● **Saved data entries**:

BEGIN

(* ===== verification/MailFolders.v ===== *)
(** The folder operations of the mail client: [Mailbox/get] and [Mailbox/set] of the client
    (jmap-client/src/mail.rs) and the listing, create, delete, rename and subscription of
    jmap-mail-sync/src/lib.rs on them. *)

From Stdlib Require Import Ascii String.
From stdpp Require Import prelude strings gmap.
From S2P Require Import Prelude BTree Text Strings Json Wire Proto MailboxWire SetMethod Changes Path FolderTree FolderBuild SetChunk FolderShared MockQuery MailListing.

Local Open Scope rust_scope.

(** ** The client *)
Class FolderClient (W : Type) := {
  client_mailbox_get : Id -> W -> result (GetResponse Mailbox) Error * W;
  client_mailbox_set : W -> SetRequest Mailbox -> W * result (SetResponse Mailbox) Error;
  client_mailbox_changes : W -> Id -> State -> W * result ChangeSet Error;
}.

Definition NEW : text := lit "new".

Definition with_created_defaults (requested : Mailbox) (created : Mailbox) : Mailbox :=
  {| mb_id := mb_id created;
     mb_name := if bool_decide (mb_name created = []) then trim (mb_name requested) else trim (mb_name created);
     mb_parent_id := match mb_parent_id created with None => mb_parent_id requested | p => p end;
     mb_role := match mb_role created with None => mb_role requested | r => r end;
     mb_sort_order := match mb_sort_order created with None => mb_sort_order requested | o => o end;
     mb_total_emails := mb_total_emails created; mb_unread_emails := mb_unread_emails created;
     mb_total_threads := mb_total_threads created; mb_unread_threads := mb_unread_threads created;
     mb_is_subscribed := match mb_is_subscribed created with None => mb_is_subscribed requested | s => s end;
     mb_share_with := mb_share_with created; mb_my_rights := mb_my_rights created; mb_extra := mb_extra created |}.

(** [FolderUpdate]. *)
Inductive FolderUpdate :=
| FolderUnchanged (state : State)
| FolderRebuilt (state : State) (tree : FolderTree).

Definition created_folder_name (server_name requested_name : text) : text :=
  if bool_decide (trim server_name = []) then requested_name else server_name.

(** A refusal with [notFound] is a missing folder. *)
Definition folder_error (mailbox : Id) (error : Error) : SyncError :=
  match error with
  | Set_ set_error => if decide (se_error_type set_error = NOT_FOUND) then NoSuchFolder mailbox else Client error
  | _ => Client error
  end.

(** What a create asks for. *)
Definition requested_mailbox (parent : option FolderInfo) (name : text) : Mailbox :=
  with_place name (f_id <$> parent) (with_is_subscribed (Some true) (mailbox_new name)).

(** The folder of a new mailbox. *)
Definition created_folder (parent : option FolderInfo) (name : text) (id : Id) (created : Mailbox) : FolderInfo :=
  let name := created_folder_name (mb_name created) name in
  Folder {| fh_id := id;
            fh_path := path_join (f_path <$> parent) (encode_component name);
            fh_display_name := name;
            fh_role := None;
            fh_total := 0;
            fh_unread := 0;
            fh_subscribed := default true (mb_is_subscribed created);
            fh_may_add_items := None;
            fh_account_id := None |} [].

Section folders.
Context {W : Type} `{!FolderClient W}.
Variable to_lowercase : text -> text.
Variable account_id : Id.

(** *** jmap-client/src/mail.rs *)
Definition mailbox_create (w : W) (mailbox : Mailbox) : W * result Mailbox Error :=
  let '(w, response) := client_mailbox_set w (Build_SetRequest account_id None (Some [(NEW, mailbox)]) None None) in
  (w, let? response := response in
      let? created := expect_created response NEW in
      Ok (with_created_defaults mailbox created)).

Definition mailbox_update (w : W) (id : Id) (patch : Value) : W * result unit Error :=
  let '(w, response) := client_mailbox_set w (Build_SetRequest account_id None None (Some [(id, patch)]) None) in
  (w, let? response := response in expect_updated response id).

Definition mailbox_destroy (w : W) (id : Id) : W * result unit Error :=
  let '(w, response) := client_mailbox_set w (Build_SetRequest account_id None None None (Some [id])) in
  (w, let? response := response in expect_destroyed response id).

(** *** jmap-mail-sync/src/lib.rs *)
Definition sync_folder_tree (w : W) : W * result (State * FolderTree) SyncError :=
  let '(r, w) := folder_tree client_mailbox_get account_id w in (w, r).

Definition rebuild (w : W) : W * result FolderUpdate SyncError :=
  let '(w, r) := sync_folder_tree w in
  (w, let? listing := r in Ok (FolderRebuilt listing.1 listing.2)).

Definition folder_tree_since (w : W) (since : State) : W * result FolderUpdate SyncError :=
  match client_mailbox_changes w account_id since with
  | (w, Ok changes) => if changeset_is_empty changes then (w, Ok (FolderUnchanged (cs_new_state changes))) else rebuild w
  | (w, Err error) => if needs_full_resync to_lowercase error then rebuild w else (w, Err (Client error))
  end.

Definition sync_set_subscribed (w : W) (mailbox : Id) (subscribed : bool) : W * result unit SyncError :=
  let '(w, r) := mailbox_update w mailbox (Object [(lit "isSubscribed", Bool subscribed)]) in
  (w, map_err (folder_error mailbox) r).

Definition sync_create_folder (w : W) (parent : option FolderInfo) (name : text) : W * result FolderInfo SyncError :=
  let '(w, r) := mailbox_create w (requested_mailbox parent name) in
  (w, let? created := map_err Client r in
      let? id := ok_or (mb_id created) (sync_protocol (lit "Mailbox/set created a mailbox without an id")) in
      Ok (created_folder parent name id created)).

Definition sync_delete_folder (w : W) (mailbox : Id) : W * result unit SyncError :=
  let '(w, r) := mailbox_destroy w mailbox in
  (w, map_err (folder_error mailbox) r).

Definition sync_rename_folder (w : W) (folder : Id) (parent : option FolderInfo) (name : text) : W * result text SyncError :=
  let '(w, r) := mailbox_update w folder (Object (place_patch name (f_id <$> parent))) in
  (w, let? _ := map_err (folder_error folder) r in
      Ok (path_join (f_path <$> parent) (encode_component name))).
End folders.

END

● **PROBLEM TO WORK ON**: Out of the data above, transcribe exactly and only the lines starting with the line that has "Class FolderClient (W" and going on through the line that has "mb_role := match", both included.

● **ANSWER TO THIS EXERCISE**:
Class FolderClient (W : Type) := {
  client_mailbox_get : Id -> W -> result (GetResponse Mailbox) Error * W;
  client_mailbox_set : W -> SetRequest Mailbox -> W * result (SetResponse Mailbox) Error;
  client_mailbox_changes : W -> Id -> State -> W * result ChangeSet Error;
}.

Definition NEW : text := lit "new".

Definition with_created_defaults (requested : Mailbox) (created : Mailbox) : Mailbox :=
  {| mb_id := mb_id created;
     mb_name := if bool_decide (mb_name created = []) then trim (mb_name requested) else trim (mb_name created);
     mb_parent_id := match mb_parent_id created with None => mb_parent_id requested | p => p end;
     mb_role := match mb_role created with None => mb_role requested | r => r end;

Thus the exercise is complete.